What you have to do
Only one stretch of the data is wanted: the line containing "exists e, reply, s, tl. rewrite", the line containing "(** The grant", and every line between them, copied exactly.

Collected data:
■ ■ ■

(* ===== verification/Session.v ===== *)
(** A client and a server together: the messages of the one are those the other
    receives. *)
From stdpp Require Import gmap relations.
From S2P Require Import Prelude Abi Ring PipeDefs PipeSide PipeApi PipeStream PipeLife Udp Process Server Client ProcessSpecs ServerSpecs ServerEvents ServerRuns Handshake ClientSpecs UdpTheorems.
Open Scope Z_scope.
Open Scope c_scope.

(** The next packet of the server is [bytes], from [addr]:[port]. *)
Definition arrives `{!UdpEnv} (bytes garbage : list Z) (port addr : Z) (p : process) : Prop :=
  let r := udp (uclock p) RecvFrom in
  u_bytes r = bytes ∧ u_ret r = len bytes ∧ u_port r = port ∧ u_addr r = addr ∧ ipv4_source p ∧
  len garbage = XEN_SHM_UDP_PROTO_MAX_LEN ∧ len bytes ≤ XEN_SHM_UDP_PROTO_MAX_LEN.

Lemma arrives_incoming `{!UdpEnv} m bytes garbage port addr p :
  arrives bytes garbage port addr p → decode bytes = Some m → incoming m garbage p.
Proof. intros (Hb & Hr & _ & _ & Hi & Hg & Hl) Hm. constructor; rewrite ?Hb; done. Qed.

(** A system on which everything the libraries ask for succeeds: [n] pages, mapped at
    [a]; memory for pipes and elements; threads and sockets. *)
Record willing `{!UdpEnv} (n a : Z) : Prop := {
  wi_module : accepting n a;
  wi_calloc t : u_ret (udp t Calloc) ≠ 0;
  wi_pipe t : (new_pipe t).1 ≠ 0;
  wi_area t : ring_wf (pipe_buffer_size n) (sh (new_pipe t).2);
  wi_thread t f c : u_ret (udp t (PthreadCreate f c)) = 0;
  wi_socket t : 0 ≤ u_ret (udp t Socket);
  wi_send t l port addr : u_ret (udp t (SendTo l port addr)) = len l;
}.

(** The module of pipe [h] grants [g] of domain [d] to domain [x]. *)
Definition grants `{!UdpEnv} (n h g d x : Z) : Prop := ∃ t f,
  let b := answer (PipeEnv := pipe_env h) t (SysInitOfferer f n (u16 x)) in d = u16 (ans_out2 b) ∧ g = u32 (ans_out1 b).

(** C11. The two sides of the handshake fit, for a willing client and a willing
    server whose module grants [g] of domain [d]: if the client receives the grant
    the server sends it, [init_pipe] ends with two open pipes; when its CLIENT_HELLO
    reaches the server the server answers with the grant the client received, and
    when its CLIENT_GRANT does the server starts a thread. The client's pipe to send
    is mapped on the server's grant, that the thread receives from; the thread's
    pipe to send is mapped on the grant the client's module made to the server's
    domain for the pipe the client receives from. *)
Theorem handshake_crosses (Ec Es : UdpEnv) n ac as_ g d port addr from host fuel garbage1 garbage2 pc :
  willing (H := Ec) n ac → willing (H := Es) n as_ →
  (∀ h t f x, let b := answer (PipeEnv := pipe_env (UdpEnv := Es) h) t (SysInitOfferer f n x) in
     u32 (ans_out1 b) = g ∧ u16 (ans_out2 b) = d) →
  (∀ t, let r := udp (UdpEnv := Ec) t Recv in
    u_ret r = len (u_bytes r) ∧ len (u_bytes r) ≤ XEN_SHM_UDP_PROTO_MAX_LEN ∧
    decode (u_bytes r) = Some (ServerGrant g d XEN_SHM_UDP_PROTO_GRANT_MODE_READER_OFFERER n)) →
  new_pipes (H := Ec) pc →
  wp (init_pipe (H := Ec) port addr n) (λ r pc', ∃ receive send fd hello grant,
    r = (0, Some receive, Some send) ∧ client_pipes n g d receive send pc' ∧
    (utrace pc').*1 = [Shutdown fd; SendTo grant port addr; Recv; SendTo hello port addr; Socket] ++ (utrace pc).*1 ∧
    ∀ ps lo lc, server_ok ps lo lc → alloc_fresh (H := Es) ps → (S (length lo) < fuel)%nat →
      proposed_page_page_count (server ps) = n → arrives (H := Es) hello garbage1 from host ps →
    wp (udp_readable_cb (H := Es) fuel false true garbage1) (λ _ ps1, ∃ e reply s tl,
      server_ok ps1 (e :: lo) lc ∧ utrace ps1 = (SendTo reply from host, s) :: tl ∧
      decode reply = Some (ServerGrant g d XEN_SHM_UDP_PROTO_GRANT_MODE_READER_OFFERER n) ∧
      (alloc_fresh (H := Es) ps1 → arrives (H := Es) grant garbage2 from host ps1 →
       wp (udp_readable_cb (H := Es) fuel false true garbage2) (λ _ ps2, ∃ c w gc dc,
         server_ok ps2 (e :: lo) (c :: lc) ∧ hd_receive_fd (th_data c) = op_fd e ∧
         pipes ps2 !! hd_send_fd (th_data c) = Some w ∧ open_pipe n xen_shm_pipe_mod_write w ∧
         asked_receiver n dc gc w ∧ grants (H := Ec) n receive gc dc d) ps1)) ps) pc.
Proof.
  intros Wc Ws Hg Hr Hn.
  eapply wp_mono; [apply (wp_init_pipe_accepted (H := Ec) n ac (wi_module _ _ Wc) port addr g d);
    [apply (wi_socket _ _ Wc) | intros; apply (wi_send _ _ Wc) | exact Hr | apply (wi_area _ _ Wc) | exact Hn]|].
  intros r pc' (receive & send & -> & Hp & fd & hello & domid & grant & ref & dom & Ht & Hh & Hgr & Ha).
  exists receive, send, fd, hello, grant. split_and!; [done..|].
  intros ps lo lc Hok Hf Hl Hprop Harr. pose proof Harr as (_ & _ & Hport & Hhost & _).
  eapply wp_mono; [apply (wp_hello_granted (H := Es) n as_ (wi_module _ _ Ws) (wi_calloc _ _ Ws) fuel domid garbage1 ps lo lc)|];
    [done | done | done | by eapply (arrives_incoming (H := Es)) | intros t; split; [apply Ws | by destruct (wi_area _ _ Ws t)] |].
  intros _ ps1 (e & w & reply & ref1 & dom1 & s & tl & Hep & Hef & Hok1 & _ & _ & _ & Ht1 & Hreply & t & f & Hdom & Href).
  destruct (Hg (op_fd e) t f (u16 domid)) as [Hg1 Hd1]. cbv zeta in Hdom, Href. rewrite Hg1 in Href. rewrite Hd1 in Hdom. subst ref1 dom1.
  exists e, reply, s, tl. rewrite Hport, Hhost in Ht1. split_and!; [done..|].
  intros Hf1 Harr1. pose proof Harr1 as (_ & _ & Hport1 & Hhost1 & _).
  eapply wp_mono; [apply (wp_grant_started (H := Es) n as_ (wi_module _ _ Ws) (wi_calloc _ _ Ws) fuel ref dom garbage2 e ps1 (e :: lo) lc)|];
    [done | done | done | by eapply (arrives_incoming (H := Es)) | apply (wi_area _ _ Ws) | apply (wi_thread _ _ Ws) | |].
  - simpl. unfold serves at 1. by rewrite Hep, Hef, Hport, Hhost, Hport1, Hhost1, !Z.eqb_refl.
  - intros _ ps2 (c & w2 & s2 & tl2 & Hok2 & Hrf & _ & _ & _ & Hw2 & Ho2 & Hask & _).
    exists c, w2, ref, dom. split_and!; done.
Qed.

Lemma demo_willing packet : willing (H := demo_system packet) 1 16384.
Proof.
  constructor; try done; intros t; try apply demo_area_wf; simpl; lia.
Qed.

(** The grant the server of [demo_system] sends. *)
Abbreviation demo_grant := (encode (ServerGrant 77 5 XEN_SHM_UDP_PROTO_GRANT_MODE_READER_OFFERER 1)).

Lemma demo_recv : ∀ t, let r := udp (UdpEnv := demo_system demo_grant) t Recv in
  u_ret r = len (u_bytes r) ∧ len (u_bytes r) ≤ XEN_SHM_UDP_PROTO_MAX_LEN ∧
  decode (u_bytes r) = Some (ServerGrant 77 5 XEN_SHM_UDP_PROTO_GRANT_MODE_READER_OFFERER 1).
Proof. intros t. split_and!; [done | done | by apply decode_encode_eq]. Qed.

(** A server that receives what its client sends: a CLIENT_HELLO, then a
    CLIENT_GRANT. *)
Definition session_system : UdpEnv := {|
  udp := λ t c,
    match c with
    | RecvFrom =>
        let b := if (t =? 0)%nat then encode (ClientHello 5)
                 else encode (ClientGrant 77 5 XEN_SHM_UDP_PROTO_GRANT_MODE_READER_OFFERER 1) in
        UAnswer (len b) 0 b 9 6 sizeof_sockaddr_in
    | _ => udp (UdpEnv := demo_system []) t c
    end;
  pipe_env := λ _, demo_module;
  new_pipe := λ t, (5000 + Z.of_nat t, demo_fresh);
|}.

Lemma session_willing : willing (H := session_system) 1 16384.
Proof.
  destruct (demo_willing []) as [[A1 A2 A3 A4 A5 A6 A7 A8 A9] B C D F G I]. by repeat constructor.
Qed.

Lemma session_client_sends :
  match init_pipe (H := demo_system demo_grant) 9 6 1 (demo_process demo_two) with
  | Done _ p => (utrace p).*1
  | _ => []
  end = [Shutdown 3; SendTo (encode (ClientGrant 77 5 XEN_SHM_UDP_PROTO_GRANT_MODE_READER_OFFERER 1)) 9 6; Recv;
         SendTo (encode (ClientHello 5)) 9 6; Socket].
Proof. vm_compute. reflexivity. Qed.

Lemma wp_sent {A} (m : M process A) calls (P : Prop) p :
  wp m (λ _ p', (utrace p').*1 = calls → P) p →
  match m p with Done _ p' => (utrace p').*1 | _ => [] end = calls → P.
Proof. unfold wp. by destruct (m p); auto. Qed.

Lemma same_hello fd fd' g g' h h' tl :
  [Shutdown fd; SendTo g 9 6; Recv; SendTo h 9 6; Socket] ++ tl = [Shutdown fd'; SendTo g' 9 6; Recv; SendTo h' 9 6; Socket] →
  h = h'.
Proof. by intros [= -> -> ->]. Qed.

(** The client's first message reaches a server with two connections. *)
Lemma handshake_crosses_witness :
  wp (udp_readable_cb (H := session_system) 4 false true demo_buffer) (λ _ ps1, ∃ e reply s tl,
    server_ok ps1 (e :: demo_two) [] ∧ utrace ps1 = (SendTo reply 9 6, s) :: tl ∧
    decode reply = Some (ServerGrant 77 5 XEN_SHM_UDP_PROTO_GRANT_MODE_READER_OFFERER 1)) (demo_process demo_two).
Proof.
  assert (wp (init_pipe (H := demo_system demo_grant) 9 6 1) (λ _ pc',
    (utrace pc').*1 = [Shutdown 3; SendTo (encode (ClientGrant 77 5 XEN_SHM_UDP_PROTO_GRANT_MODE_READER_OFFERER 1)) 9 6;
      Recv; SendTo (encode (ClientHello 5)) 9 6; Socket] →
    wp (udp_readable_cb (H := session_system) 4 false true demo_buffer) (λ _ ps1, ∃ e reply s tl,
      server_ok ps1 (e :: demo_two) [] ∧ utrace ps1 = (SendTo reply 9 6, s) :: tl ∧
      decode reply = Some (ServerGrant 77 5 XEN_SHM_UDP_PROTO_GRANT_MODE_READER_OFFERER 1)) (demo_process demo_two))
    (demo_process demo_two)) as Hwp.
  { eapply wp_mono; [apply (handshake_crosses (demo_system demo_grant) session_system 1 16384 16384 77 5 9 6 9 6 4
      demo_buffer demo_buffer (demo_process demo_two) (demo_willing _) session_willing)|].
    - intros h t f x. split; reflexivity.
    - apply demo_recv.
    - apply demo_new_pipes.
    - intros r pc' (receive & send & fd & hello & grant & _ & _ & Htr & Hs) Ht. rewrite Htr in Ht. apply same_hello in Ht as ->.
      eapply wp_mono; [apply (Hs (demo_process demo_two) demo_two [] demo_two_ok)|].
      + intros t Ht. exact (demo_two_fresh [] t Ht).
      + simpl. lia.
      + done.
      + by split_and!.
      + intros _ ps1 (e & reply & s & tl & H1 & H2 & H3 & _). exists e, reply, s, tl. exact (conj H1 (conj H2 H3)). }
  exact (wp_sent _ _ _ _ Hwp session_client_sends).
Defined.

■ ■ ■

Output of the task
  exists e, reply, s, tl. rewrite Hport, Hhost in Ht1. split_and!; [done..|].
  intros Hf1 Harr1. pose proof Harr1 as (_ & _ & Hport1 & Hhost1 & _).
  eapply wp_mono; [apply (wp_grant_started (H := Es) n as_ (wi_module _ _ Ws) (wi_calloc _ _ Ws) fuel ref dom garbage2 e ps1 (e :: lo) lc)|];
    [done | done | done | by eapply (arrives_incoming (H := Es)) | apply (wi_area _ _ Ws) | apply (wi_thread _ _ Ws) | |].
  - simpl. unfold serves at 1. by rewrite Hep, Hef, Hport, Hhost, Hport1, Hhost1, !Z.eqb_refl.
  - intros _ ps2 (c & w2 & s2 & tl2 & Hok2 & Hrf & _ & _ & _ & Hw2 & Ho2 & Hask & _).
    exists c, w2, ref, dom. split_and!; done.
Qed.

Lemma demo_willing packet : willing (H := demo_system packet) 1 16384.
Proof.
  constructor; try done; intros t; try apply demo_area_wf; simpl; lia.
Qed.

(** The grant the server of [demo_system] sends. *)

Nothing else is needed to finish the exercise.